The coconut flakes are the ingredient I watch most closely when making granola. If the flakes get too dark along the edge, the batch is often overcooked or close to it. The coconut should be light golden throughout and deep golden but not dark brown along the edges.

Measure All The Things

Even though it's "just granola", I weigh all of the ingredients to ensure the salty and sweet balance is consistent. Ingredients are listed in cups/grams but not ounces so I will try to update that part of the post next time I make the granola.


For even texture and browning, it's important to stir every 15 minutes, shortening that window towards the end. Additional instructions and cues below.

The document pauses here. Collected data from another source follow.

Lemma tabulate_elt (n : nat) (f : Z -> Z) (i : Z) :
  0 <= i < Z.of_nat n -> elt (tabulate n f) i = f i.
Proof.
  intros Hi. unfold elt, tabulate.
  rewrite (nth_indep _ 0 (f (Z.of_nat 0))) by (rewrite length_map, length_seq; lia).
  rewrite (map_nth (fun k => f (Z.of_nat k))), seq_nth by lia.
  simpl. f_equal. lia.
Qed.

Lemma Forall_tabulate (P : Z -> Prop) (n : nat) (f : Z -> Z) :
  (forall i, 0 <= i < Z.of_nat n -> P (f i)) -> Forall P (tabulate n f).
Proof.
  intros H. unfold tabulate. apply Forall_forall. intros v Hv.
  apply in_map_iff in Hv as (k & <- & Hk). apply in_seq in Hk. apply H. lia.
Qed.

(** Storing at the first slot still holding the zero value. *)
Lemma set_nth_fill (l : list Z) (k : nat) (v : Z) :
  set_nth (l ++ repeat 0 (S k)) (length l) v = (l ++ [v]) ++ repeat 0 k.
Proof.
  induction l as [|x l IH]; [reflexivity|].
  cbn [app length set_nth]. now rewrite IH.
Qed.

Lemma fill_step (n j : nat) (f : Z -> Z) :
  (j < n)%nat ->
  set_nth (tabulate j f ++ repeat 0 (n - j)) j (f (Z.of_nat j))
  = tabulate (S j) f ++ repeat 0 (n - S j).
Proof.
  intros Hj. replace (n - j)%nat with (S (n - S j)) by lia.
  pose proof (set_nth_fill (tabulate j f) (n - S j) (f (Z.of_nat j))) as E.
  rewrite tabulate_length in E. rewrite E, tabulate_S. reflexivity.
Qed.

Lemma byte_at_skipn (data : slice byte) (off : Z) (k : nat) :
  0 <= off ->
  nth k (skipn (Z.to_nat off) (backing data)) x00 = byte_at data (off + Z.of_nat k).
Proof.
  intros H. unfold byte_at. rewrite nth_skipn. f_equal. lia.
Qed.

Lemma le_word_at (data : slice byte) (off : Z) :
  0 <= off ->
  le_combine (nth 0 (skipn (Z.to_nat off) (backing data)) x00)
             (nth 1 (skipn (Z.to_nat off) (backing data)) x00)
             (nth 2 (skipn (Z.to_nat off) (backing data)) x00)
             (nth 3 (skipn (Z.to_nat off) (backing data)) x00)
  = le_combine (byte_at data off) (byte_at data (off + 1))
               (byte_at data (off + 2)) (byte_at data (off + 3)).
Proof.
  intros H. rewrite !byte_at_skipn by exact H.
  change (Z.of_nat 0) with 0. change (Z.of_nat 1) with 1.
  change (Z.of_nat 2) with 2. change (Z.of_nat 3) with 3.
  now rewrite Z.add_0_r.
Qed.

Lemma be_word_at (data : slice byte) (off : Z) :
  0 <= off ->
  be_combine (nth 0 (skipn (Z.to_nat off) (backing data)) x00)
             (nth 1 (skipn (Z.to_nat off) (backing data)) x00)
             (nth 2 (skipn (Z.to_nat off) (backing data)) x00)
             (nth 3 (skipn (Z.to_nat off) (backing data)) x00)
  = be_combine (byte_at data off) (byte_at data (off + 1))
               (byte_at data (off + 2)) (byte_at data (off + 3)).
Proof.
  intros H. rewrite !byte_at_skipn by exact H.
  change (Z.of_nat 0) with 0. change (Z.of_nat 1) with 1.
  change (Z.of_nat 2) with 2. change (Z.of_nat 3) with 3.
  now rewrite Z.add_0_r.
Qed.
(** X14.  For a rule that passes [check_lunar_fields_consistency], the lunar
    step of the search never gives up for want of a lunar month or day: it
    fails only when lunardate raises ValueError on the candidate's date, and
    a rule without lunar matching passes every candidate through. *)
Theorem X14_validated_lunar_fields {lunar : LunarCalendar}
    (cfg validated : CronConfig) (c : datetime) :
  check_lunar_fields_consistency cfg = Returned validated ->
  validated = cfg
  /\ (forall r, lunar_stage cfg c = Some (Return r) ->
        is_lunar cfg = true
        /\ fromSolarDate (datetime.year c) (datetime.month c) (datetime.day c)
           = LunarValueError)
  /\ (is_lunar cfg = false -> lunar_stage cfg c = None).
Proof.
  unfold check_lunar_fields_consistency, lunar_stage.
  destruct (is_lunar cfg).
  - destruct (lunar_month cfg) as [m|]; [|discriminate].
    destruct (lunar_day cfg) as [d|]; [|discriminate].
    intros [= <-]. split; [reflexivity|]. split; [|discriminate].
    intros r. destruct (fromSolarDate _ _ _) as [m' d'| |].
    + destruct (negb _); discriminate.
    + auto.
    + discriminate.
  - destruct (lunar_month cfg); [discriminate|].
    destruct (lunar_day cfg); [discriminate|].
    intros [= <-]. split; [reflexivity|]. split; [discriminate|reflexivity].
Qed.

Lemma X14_validated_lunar_fields_witness :
  lunar_stage (lunar := Samples.lunar_new_year_2025) Samples.workday_rule
    (datetime.make 2025 3 1 12 0 0) = None.
Proof.
  refine (proj2 (proj2 (X14_validated_lunar_fields (lunar := Samples.lunar_new_year_2025)
                          Samples.workday_rule Samples.workday_rule
                          (datetime.make 2025 3 1 12 0 0) _)) _); reflexivity.
Defined.

(** ** Arming and disarming *)

Lemma remove_job_is_delete (task_id : string) (timers : gmap string Job) :
  remove_job_from_scheduler task_id timers = delete task_id timers.
Proof.
  unfold remove_job_from_scheduler.
  destruct (timers !! task_id) eqn:E; [reflexivity|].
  symmetry. apply delete_id, E.
Qed.

(** X15.  Disarming composes with arming as removal from a map should:
    disarming leaves no timer under the identifier and touches no other,
    does nothing when there is none, and is idempotent; disarming after
    arming is disarming; arming after disarming is arming; and arming a task
    that has no next trigger time changes nothing. *)
Theorem X15_arm_disarm_compose (task : tasks.ReminderTaskDB) (timers : gmap string Job) :
  remove_job_from_scheduler (tasks.id task) timers !! tasks.id task = None
  /\ (forall other, other <> tasks.id task ->
        remove_job_from_scheduler (tasks.id task) timers !! other = timers !! other)
  /\ (timers !! tasks.id task = None ->
      remove_job_from_scheduler (tasks.id task) timers = timers)
  /\ remove_job_from_scheduler (tasks.id task)
       (remove_job_from_scheduler (tasks.id task) timers)
     = remove_job_from_scheduler (tasks.id task) timers
  /\ remove_job_from_scheduler (tasks.id task) (add_or_update_job_in_scheduler task timers)
     = remove_job_from_scheduler (tasks.id task) timers
  /\ add_or_update_job_in_scheduler task (remove_job_from_scheduler (tasks.id task) timers)
     = (match tasks.next_trigger_time task with
        | Some _ => add_or_update_job_in_scheduler task timers
        | None => remove_job_from_scheduler (tasks.id task) timers
        end)
  /\ (tasks.next_trigger_time task = None ->
      add_or_update_job_in_scheduler task timers = timers).
Proof.
  rewrite !remove_job_is_delete. unfold add_or_update_job_in_scheduler.
  split; [apply lookup_delete_eq|].
  split; [intros other Hne; apply lookup_delete_ne; congruence|].
  split; [intros Hnone; apply delete_id, Hnone|].
  split; [apply delete_delete_eq|].
  destruct (tasks.next_trigger_time task) as [t|].
  - rewrite delete_insert_eq, insert_delete_eq.
    split; [reflexivity|]. split; [reflexivity|discriminate].
  - split; [reflexivity|]. split; [reflexivity|]. intros _. reflexivity.
Qed.
(** * Crossword CSP solver (generate.py, p.py): embedding and properties

    The solver of [CrosswordCreator] is embedded as executable functions.
    Python sets and dicts are lists in iteration order: a dict is an
    association list whose entries keep their insertion position, a set is
    the list of its elements.  Methods that mutate [self.domains] or the
    [assignment] dict return the store they leave behind next to their
    result, also when they raise. *)

From Stdlib Require Import List Bool Arith ZArith Lia String Ascii.
From Stdlib Require Import Permutation Sorted.
Import ListNotations.

Set Implicit Arguments.
Local Open Scope string_scope.
Local Open Scope list_scope.

(** ** Variables of the puzzle *)

Inductive Direction := ACROSS | DOWN.

Definition Direction_eqb (a b : Direction) : bool :=
  match a, b with
  | ACROSS, ACROSS | DOWN, DOWN => true
  | _, _ => false
  end.

(** [Variable(i, j, direction, length)]: equality and hashing are on the
    four attributes. *)
Module Var.
Record t := mk { i : nat; j : nat; direction : Direction; length : nat }.

Definition eqb (a b : t) : bool :=
  Nat.eqb (i a) (i b) && Nat.eqb (j a) (j b)
  && Direction_eqb (direction a) (direction b)
  && Nat.eqb (length a) (length b).
End Var.

Abbreviation word := string.

(** ** Outcomes

    The exceptions the solver can raise.  [NoValuesLeft var] is the
    [ValueError] of [enforce_node_consistency], [EmptyMin] the [ValueError]
    of [min()] on an empty sequence.  [OutOfFuel] is not a Python outcome:
    it is what a fuelled loop answers when its fuel is spent, and the
    totality lemmas show that [ac3] and [backtrack] never answer it. *)
Inductive exn :=
| NoValuesLeft (var : Var.t)
| EmptyMin
| KeyError
| IndexError
| TypeError.

Inductive result (A : Type) :=
| Ret (a : A)
| Raise (e : exn)
| OutOfFuel.

Arguments Raise {A} e.
Arguments OutOfFuel {A}.

(** ** Dicts keyed by variables *)

Section Dict.
Variable V : Type.

Definition dict := list (Var.t * V).

Definition keys (m : dict) : list Var.t := map fst m.

(** [m[k]], [None] standing for the [KeyError]. *)
Fixpoint lookup (m : dict) (k : Var.t) : option V :=
  match m with
  | [] => None
  | (k', v) :: m' => if Var.eqb k' k then Some v else lookup m' k
  end.

(** [m[k] = v]: an existing key keeps its position, a new one goes last. *)
Fixpoint assign (m : dict) (k : Var.t) (v : V) : dict :=
  match m with
  | [] => [(k, v)]
  | (k', v') :: m' =>
      if Var.eqb k' k then (k', v) :: m' else (k', v') :: assign m' k v
  end.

The granola will not seem to have achieved peak crunch when it comes out of the oven. Just give it time to cool and the texture will set up.

Original vs. Adapted


The original recipe calls for 1 cup of pistachio nuts. I cut that back by about 1/4 cup.

Cooking Time

The suggested cooking time is 15-25 minutes but I find it takes at least 45-50 minutes.

Farmers | Artisans

I make an effort to source my food from California artisans with a special focus on the Santa Monica Farmers Market. Below is a list of the folks who contributed to this dish.


  • OXO Scale - Have you hugged your scale today?
  • Mixing Bowl with Silicone Bottom - I always reach for this bowl when mixing by hand.
  • Baking Sheet - I have been using the same two Chicago Metallic baking sheets for many moons now. Though I had no idea what brand or type of sheet to buy at the time (I probably still don't), my pans have done a great job. Cookies and roasted vegetables all come out perfectly.

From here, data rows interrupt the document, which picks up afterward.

(** *** [ensure_excel] *)

(** X2. [ensure_excel] never raises: it returns [(True, None)] or [(False,
    trace)]; it makes no call to S3 and reads no clock; and when it returns
    [True] something exists at [EXCEL_PATH], in an existing directory. *)
Theorem ensure_excel_reports cfg w :
  exists ok err w',
    ensure_excel cfg w = (Ok (ok, err), w') /\
    s3_calls w' = s3_calls w /\ clock w' = clock w /\
    (ok = true -> err = None /\ store_present cfg w') /\
    (ok = false -> exists tr, err = Some tr).
Proof.
  pose proof (ensure_excel_post cfg w) as H. unfold wp in H.
  destruct (ensure_excel cfg w) as [r w']. cbn in H.
  destruct H as (ok & err & -> & Hs & Hc & Hrest).
  exists ok, err, w'. split; [reflexivity|]. split; [exact Hs|]. split; [exact Hc|].
  destruct ok; split; intros; try discriminate; auto.
Qed.

(** What [ensure_excel] leaves at [EXCEL_PATH]. *)
Lemma ensure_excel_node cfg w :
  wp (ensure_excel cfg) w (fun r w' =>
    exists ok err, r = Ok (ok, err) /\
      match fs w !! EXCEL_PATH cfg with
      | Some n => fs w' !! EXCEL_PATH cfg = Some n
      | None =>
          (fs w' !! EXCEL_PATH cfg = None /\ ok = false)
          \/ fs w' !! EXCEL_PATH cfg = Some Dir
          \/ (fs w' !! EXCEL_PATH cfg = Some (File (Workbook [headers])) /\ ok = true)
          \/ (exists junk, fs w' !! EXCEL_PATH cfg = Some (File (Bytes junk)) /\ ok = false)
      end).
Proof.
  unfold ensure_excel. apply wp_try, wp_bind, wp_ensure_dir.
  - intros f1 r1 Hadd Hdir. apply wp_bind, wp_path_exists. cbn [fs world_with].
    destruct (f1 !! EXCEL_PATH cfg) as [n1|] eqn:Hp; cbn [negb]; apply wp_bind.
    + apply wp_ret, wp_ret. exists true, None. split; [reflexivity|]. cbn [fs world_with].
      destruct (Hadd (EXCEL_PATH cfg)) as [Heq|[Hn Hd]].
      * rewrite <- Heq, Hp. reflexivity.
      * rewrite Hn. right. left. exact Hd.
    + assert (Hw : fs w !! EXCEL_PATH cfg = None).
      { destruct (Hadd (EXCEL_PATH cfg)) as [Heq|[Hn _]]; congruence. }
      rewrite Hw. apply wp_bind, wp_ws_append.
      * intros r2. apply wp_wb_save.
        -- intros r3. apply wp_ret. exists true, None. split; [reflexivity|].
           cbn [fs world_with]. rewrite lookup_insert_eq. auto.
        -- intros e r3. apply wp_ret. exists false, (Some (trace e)). split; [reflexivity|].
           cbn [fs world_with]. auto.
        -- intros e junk r3. apply wp_ret. exists false, (Some (trace e)).
           split; [reflexivity|]. cbn [fs world_with]. rewrite lookup_insert_eq. eauto 6.
      * intros e r2. apply wp_ret. exists false, (Some (trace e)). split; [reflexivity|].
        cbn [fs world_with]. auto.
  - intros e f1 r1 Hadd. apply wp_ret. exists false, (Some (trace e)). split; [reflexivity|].
    cbn [fs world_with]. destruct (Hadd (EXCEL_PATH cfg)) as [Heq|[Hn Hd]].
    + rewrite Heq. destruct (fs w !! EXCEL_PATH cfg); auto.
    + rewrite Hn. auto.
Qed.

(** X3. [ensure_excel] never overwrites: whatever is at [EXCEL_PATH], a
    workbook with rows, a file that is not a workbook or a directory, is
    still there afterwards, whether the call reports success or not. *)
Theorem ensure_excel_never_overwrites cfg w n r w' :
  fs w !! EXCEL_PATH cfg = Some n ->
  ensure_excel cfg w = (r, w') ->
  fs w' !! EXCEL_PATH cfg = Some n.
Proof.
  intros Hn Hrun. pose proof (wp_run _ _ _ _ _ Hrun (ensure_excel_node cfg w)) as H.
  cbn in H. destruct H as (ok & err & _ & H). rewrite Hn in H. exact H.
Qed.


Lemma ensure_excel_never_overwrites_witness :
  fs (snd (ensure_excel Example.cfg
             (World {["/app/submissions.xlsx" := File (Bytes "not a workbook")]} [] [] [])))
  !! EXCEL_PATH Example.cfg
  = Some (File (Bytes "not a workbook")).
Proof.
  apply (ensure_excel_never_overwrites Example.cfg
           (World {["/app/submissions.xlsx" := File (Bytes "not a workbook")]} [] [] [])
           (File (Bytes "not a workbook"))
           (fst (ensure_excel Example.cfg
                   (World {["/app/submissions.xlsx" := File (Bytes "not a workbook")]} [] [] [])))).
  - vm_compute. reflexivity.
  - vm_compute. reflexivity.
Defined.

(** *** [append_row_and_save] *)

Lemma wp_ensure_excel_created cfg w (Q : result (bool * option string) -> world -> Prop) :
  dir_present (EXCEL_PATH cfg) (fs w) -> fs w !! EXCEL_PATH cfg = None ->
  (forall rest, Q (Ok (true, None))
     (world_with (<[EXCEL_PATH cfg := File (Workbook [headers])]> (fs w)) rest w)) ->
  (forall tr rest, Q (Ok (false, Some tr)) (world_with (fs w) rest w)) ->
  (forall tr junk rest, Q (Ok (false, Some tr))
     (world_with (<[EXCEL_PATH cfg := File (Bytes junk)]> (fs w)) rest w)) ->
  wp (ensure_excel cfg) w Q.
Proof.
  intros Hdir Hnone Hok Hfail Htorn. unfold ensure_excel.
  apply wp_try, wp_bind. unfold wp at 1. rewrite (ensure_dir_noop _ _ Hdir). simpl.
  apply wp_bind, wp_path_exists. rewrite Hnone. simpl.
  apply wp_bind, wp_bind, wp_ws_append.
  - intros r1. apply wp_wb_save.
    + intros r2. apply wp_ret, wp_ret, Hok.
    + intros e r2. apply wp_ret, Hfail.
    + intros e junk r2. apply wp_ret, Htorn.
  - intros e r1. apply wp_ret, Hfail.
Qed.

(** Load, append, save, where [n1] is at [EXCEL_PATH]. *)
Lemma append_tail_node cfg row w f1 r1 n1 :
  f1 !! EXCEL_PATH cfg = Some n1 ->
  wp (ws <- load_workbook (EXCEL_PATH cfg);;
      ws' <- ws_append ws row;;
      wb_save ws' (EXCEL_PATH cfg);;
      ret (true, @None string)) (world_with f1 r1 w)
     (fun r w' =>
        match r with
        | Ok a => a = (true, None) /\
                  exists rows, n1 = File (Workbook rows) /\
                    fs w' !! EXCEL_PATH cfg = Some (File (Workbook (rows ++ [row])))
        | Exc e => fs w' !! EXCEL_PATH cfg = Some n1
                   \/ exists rows junk, n1 = File (Workbook rows) /\
                        fs w' !! EXCEL_PATH cfg = Some (File (Bytes junk))
        end).
Proof.
  intros Hn. apply wp_bind, wp_load_workbook; [|intros; simpl; auto].
  intros rows r2 Hl. simpl in Hl. rewrite Hn in Hl. injection Hl as ->.
  apply wp_bind, wp_ws_append; [|intros; simpl; auto].
  intros r3. apply wp_bind, wp_wb_save.
  - intros r4. apply wp_ret. split; [reflexivity|]. exists rows. simpl.
    rewrite lookup_insert_eq. auto.
  - intros e r4. simpl. auto.
  - intros e junk r4. simpl. right. exists rows, junk. rewrite lookup_insert_eq. auto.
Qed.

(** Every call of [append_row_and_save] leaves [EXCEL_PATH] as the table
    [append_leaves] says. *)
Lemma append_node cfg row w :
  wp (append_row_and_save cfg row) w (fun r w' =>
    exists ok err, r = Ok (ok, err) /\ append_leaves cfg row w ok w').
Proof.
  unfold append_row_and_save, append_leaves, store_node.
  apply wp_try, wp_bind, wp_ensure_dir.
  - intros f1 r1 Hadd Hdir. apply wp_bind, wp_path_exists. simpl.
    destruct (f1 !! EXCEL_PATH cfg) as [n1|] eqn:Hp; simpl.
    + eapply wp_mono; [apply (append_tail_node cfg row w f1 r1 n1 Hp)|].
      intros [a|e] w'.
      * intros (-> & rows & -> & Hnew). exists true, None. split; [reflexivity|].
        destruct (Hadd (EXCEL_PATH cfg)) as [Heq|[Hn Hd]]; [|congruence].
        rewrite <- Heq, Hp. auto.
      * intros Hleft. apply wp_ret. exists false, (Some (trace e)). split; [reflexivity|].
        destruct (Hadd (EXCEL_PATH cfg)) as [Heq|[Hn Hd]].
        -- rewrite <- Heq, Hp. destruct Hleft as [Hsame|(rows & junk & -> & Hj)].
           ++ destruct n1 as [|[rows|raw]]; auto.
           ++ eauto 6.
        -- rewrite Hn. right. split; [reflexivity|].
           rewrite Hp in Hd. injection Hd as ->.
           destruct Hleft as [Hsame|(rows & junk & Hrows & _)]; [auto | discriminate].
    + assert (Hw : fs w !! EXCEL_PATH cfg = None).
      { destruct (Hadd (EXCEL_PATH cfg)) as [Heq|[Hn _]]; congruence. }
      rewrite Hw. apply wp_bind, wp_ensure_excel_created; [done | done | | |].
      * intros r2. simpl. eapply wp_mono.
        { apply (append_tail_node cfg row w _ r2 (File (Workbook [headers]))).
          apply lookup_insert_eq. }
        intros [a|e] w'.
        -- intros (-> & rows & [= <-] & Hnew). exists true, None. auto.
        -- intros Hleft. apply wp_ret. exists false, (Some (trace e)).
           split; [reflexivity|]. right. split; [reflexivity|].
           destruct Hleft as [Hsame|(rows & junk & _ & Hj)]; eauto 6.
      * intros tr r2. simpl. apply wp_ret. exists false, (Some tr).
        split; [reflexivity|]. simpl. auto.
      * intros tr junk r2. simpl. apply wp_ret. exists false, (Some tr).
        split; [reflexivity|]. simpl. rewrite lookup_insert_eq. eauto 8.
  - intros e f1 r1 Hadd. apply wp_ret. exists false, (Some (trace e)). split; [reflexivity|].
    simpl. destruct (Hadd (EXCEL_PATH cfg)) as [Heq|[Hn Hd]].
    + rewrite Heq. destruct (fs w !! EXCEL_PATH cfg) as [[|[rows|raw]]|]; auto.
    + rewrite Hn. auto.
Qed.

Lemma append_leaves_run cfg row w ok err w' :
  append_row_and_save cfg row w = (Ok (ok, err), w') -> append_leaves cfg row w ok w'.
Proof.
  intros H. pose proof (wp_run _ _ _ _ _ H (append_node cfg row w)) as Hp.
  cbn in Hp. destruct Hp as (ok' & err' & [= <- <-] & Hl). exact Hl.
Qed.


(** X5. [append_row_and_save] never raises: it returns [(True, None)] or
    [(False, trace)], and never both a success and a trace; it makes no
    call to S3 and reads no clock. *)
Theorem append_row_and_save_reports cfg row w :
  exists ok err w',
    append_row_and_save cfg row w = (Ok (ok, err), w') /\
    s3_calls w' = s3_calls w /\ clock w' = clock w /\
    (ok = true <-> err = None).
Proof.
  destruct (append_run cfg row w) as (ok & err & w' & Hrun & Hpost).
  destruct Hpost as (ok' & err' & [= <- <-] & Hs & Hc & Hrest).
  exists ok, err, w'. split; [exact Hrun|]. split; [exact Hs|]. split; [exact Hc|].
  destruct ok.
  - destruct Hrest as (-> & _). split; reflexivity.
  - destruct Hrest as (tr & ->). split; discriminate.
Qed.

  • 2 3/4 cups (264 grams) organic rolled oats
  • 1 cup (60 grams) unsweetened flaked coconut
  • 1/3 cup (50 grams) pumpkin seeds
  • 1/2-3/4 cup (75-90 grams) raw unsalted pistachio nuts Note: How nutty you want the granola is up to you.
  • 1 tablespoon (8 grams) Diamond kosher salt
  • 1/2 cup (96 grams) packed light brown sugar
  • 1/3 cup (70 grams) extra virgin olive oil
  • 1/3 cup (100 grams) maple syrup Note: I have been using Crown Maple Syrup Dark.
  • 3/4 cup (85 grams) dried sour cherries Note: I have used dried sweet cherries, apricots, and Santa Rosa plums with success.


  • Line a baking sheet with foil and then lay a piece of parchment (cut to fit) on top of that.
  • Move the oven rack to the middle position and pre-heat the oven to 300°F.
  • Combine the dry ingredients (oats, coconut, seeds, nuts, and salt) in a slip-proof bowl.
  • Combine the maple syrup, brown sugar, and olive oil in a small saucepan and heat over a low flame until the sugar is just dissolved. Stir occasionally. Alternatively, place the ingredients in a microwave-safe bowl and heat in 15 second increments, stirring at each interval. This takes 30-45 seconds.
  • Once the oven is ready, add the olive oil mixture to the oats and stir thoroughly to combine. Make sure all of the oats are coated.
  • On the lined baking sheet, spread the oat mixture in an even layer and place in the oven.
  • Set two timers - one for 15 minutes and the other for 60 minutes. Browning will take anywhere from 45 minutes to an hour.
  • At 15 minutes, stir the granola by pulling the outer edges of the oats in and pushing the center oats out. Mix it around and then spread in an even layer. Set the timer for 15 minutes.
  • At 30 minutes, stir. Set the timer for 10 minutes.
  • At 40 minutes, stir. The coconut is medium golden around the edge. Set the timer for 10 minutes.
  • At 50 minutes, stir. For my oven, the granola is done or close to it at this point.
  • Carefully pick the foil up by either end and transfer it to a wire rack to cool. Stir in the dried fruit. Note: Don't worry if the granola doesn't seem crispy. It will set up during the cooling process.


The granola can be stored in an airtight container for several days. You can also freeze granola though I haven't tested the effect of long-term cold storage.

The Grand Canyon

As the intro mentioned, EMP's granola is a regular part of my hiking routine. The above photo is from the South Kaibab Trail in the Grand Canyon. We made our 4th annual trip this year and it's one of our favorite places to visit. Awe-inspiring, humbling, spectacular - hard to describe just how incredible this natural wonder is. Highly recommended.